Exercise objective » An exact copy is needed of each line from the one including "Proof. unfold MAXREQ, nunits, HDR." through the last line of the entries, both ends counted, with nothing added.

Stored data »

(** The blocks in use are the ones the program has pointers to. *)
Definition owned (live A : gmap Z Z) : Prop :=
  (forall p n, live !! p = Some n -> exists s, A !! (p - 16) = Some s /\ 0 <= n <= 16 * (s - 1)) /\
  (forall a s, A !! a = Some s -> is_Some (live !! (a + 16))).
Definition fresh_heap (h : heap) : Prop := freep h = 0 /\ brk h = lo /\ 0 < base /\ base + 16 <= lo <= 2 ^ 32.
Definition client_ok (h : heap) (live : gmap Z Z) : Prop :=
  (fresh_heap h /\ live = ∅) \/ exists L A, uinv base lo h L A /\ owned live A.

Lemma enough_fuel h L A : uinv base lo h L A -> (4 * length L + 10 <= enough lo h)%nat.
Proof.
  intros I. assert (H : forall K x, ascending x K -> Forall (fun b => 1 <= b.2) K -> x + 17 * Z.of_nat (length K) <= ends x K).
  { clear. induction K as [|b K IH]; intros x; cbn [ascending ends length]; [lia|]. intros (? & ? & Ha) [? HK]%Forall_cons. specialize (IH _ Ha HK). lia. }
  assert (Hasc : ascending (lo - 1) L).
  { pose proof (ui_asc _ _ _ _ _ I) as Ha. destruct L as [|b L]; [done|]. cbn in *. destruct (free_block _ _ _ _ _ I b ltac:(left)) as (? & ? & _). split_and!; [lia|tauto|tauto]. }
  specialize (H L (lo - 1) Hasc (ui_pos _ _ _ _ _ I)). pose proof (ends_brk _ _ _ _ _ I L [] (lo - 1) ltac:(by rewrite app_nil_r)). pose proof (ui_brk _ _ _ _ _ I).
  unfold enough. assert (Z.of_nat (length L) <= (brk h - lo) / 16) by (apply Z.div_le_lower_bound; lia). lia.
Qed.

(** The first call makes the empty list. *)
Definition initialised (h : heap) : heap := if freep h =? 0 then mk_heap (put_size base 0 (put_ptr base base (um h))) base (brk h) else h.
Lemma malloc_start n fuel h : malloc base sbrk n fuel h = malloc_loop sbrk (nunits n) (freep (initialised h)) (hptr (um (initialised h)) (freep (initialised h))) fuel (initialised h).
Proof. unfold malloc, initialised, mem_do, get_ptr, bindM, getM, modifyM, retM. by destruct (freep h =? 0). Qed.
Lemma initialised_ok h live : client_ok h live -> exists L A, uinv base lo (initialised h) L A /\ owned live A.
Proof.
  intros [[(Hf & Hb & Hb0 & Hb1) ->]|(L & A & I & Ho)]; unfold initialised.
  - rewrite Hf. cbn [Z.eqb]. exists [], ∅. split; [|split; intros ? ?; by rewrite lookup_empty].
    split; cbn [um freep brk]; try done; [lia|rewrite Hb; lia| |left| |].
    + cbn. rewrite hsize_put_size, hptr_put_size, hptr_put_ptr by (lia || by left). done.
    + intros z. split; [lia|]. intros [Hz|(a & s & Hz & _)]; [by inversion Hz|done].
    + intros z Hz. by inversion Hz.
  - exists L, A. destruct (Z.eqb_spec (freep h) 0) as [E|_]; [|done]. exfalso. pose proof (ui_freep _ _ _ _ _ I) as Hfp. pose proof (ui_base _ _ _ _ _ I).
    apply elem_of_cons in Hfp as [?|(b & ? & Hb')%list_elem_of_fmap]; [lia|]. destruct (free_block _ _ _ _ _ I b Hb') as (? & ? & ?). lia.
Qed.
Lemma initialised_frame h x : lo <= x -> base + 16 <= lo -> mget (um (initialised h)) x = mget (um h) x.
Proof. intros Hx Hb. unfold initialised. destruct (_ =? _); [|done]. cbn. rewrite mget_put_size, mget_put_ptr by lia. done. Qed.

Lemma nunits_ok n : 0 <= n <= MAXREQ -> 1 <= nunits n /\ 16 * nunits n < 2 ^ 31 /\ n <= 16 * (nunits n - 1).
Proof. unfold MAXREQ, nunits, HDR. intros Hn. rewrite u32_small; Z.div_mod_to_equations; lia. Qed.

(** What the program's memory holds does not change. *)
Definition same_bytes (live : gmap Z Z) (h h' : heap) : Prop := forall q k x, live !! q = Some k -> q <= x < q + k -> mget (um h') x = mget (um h) x.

Solution to the problem »
Proof. unfold MAXREQ, nunits, HDR. intros Hn. rewrite u32_small; Z.div_mod_to_equations; lia. Qed.

(** What the program's memory holds does not change. *)
Definition same_bytes (live : gmap Z Z) (h h' : heap) : Prop := forall q k x, live !! q = Some k -> q <= x < q + k -> mget (um h') x = mget (um h) x.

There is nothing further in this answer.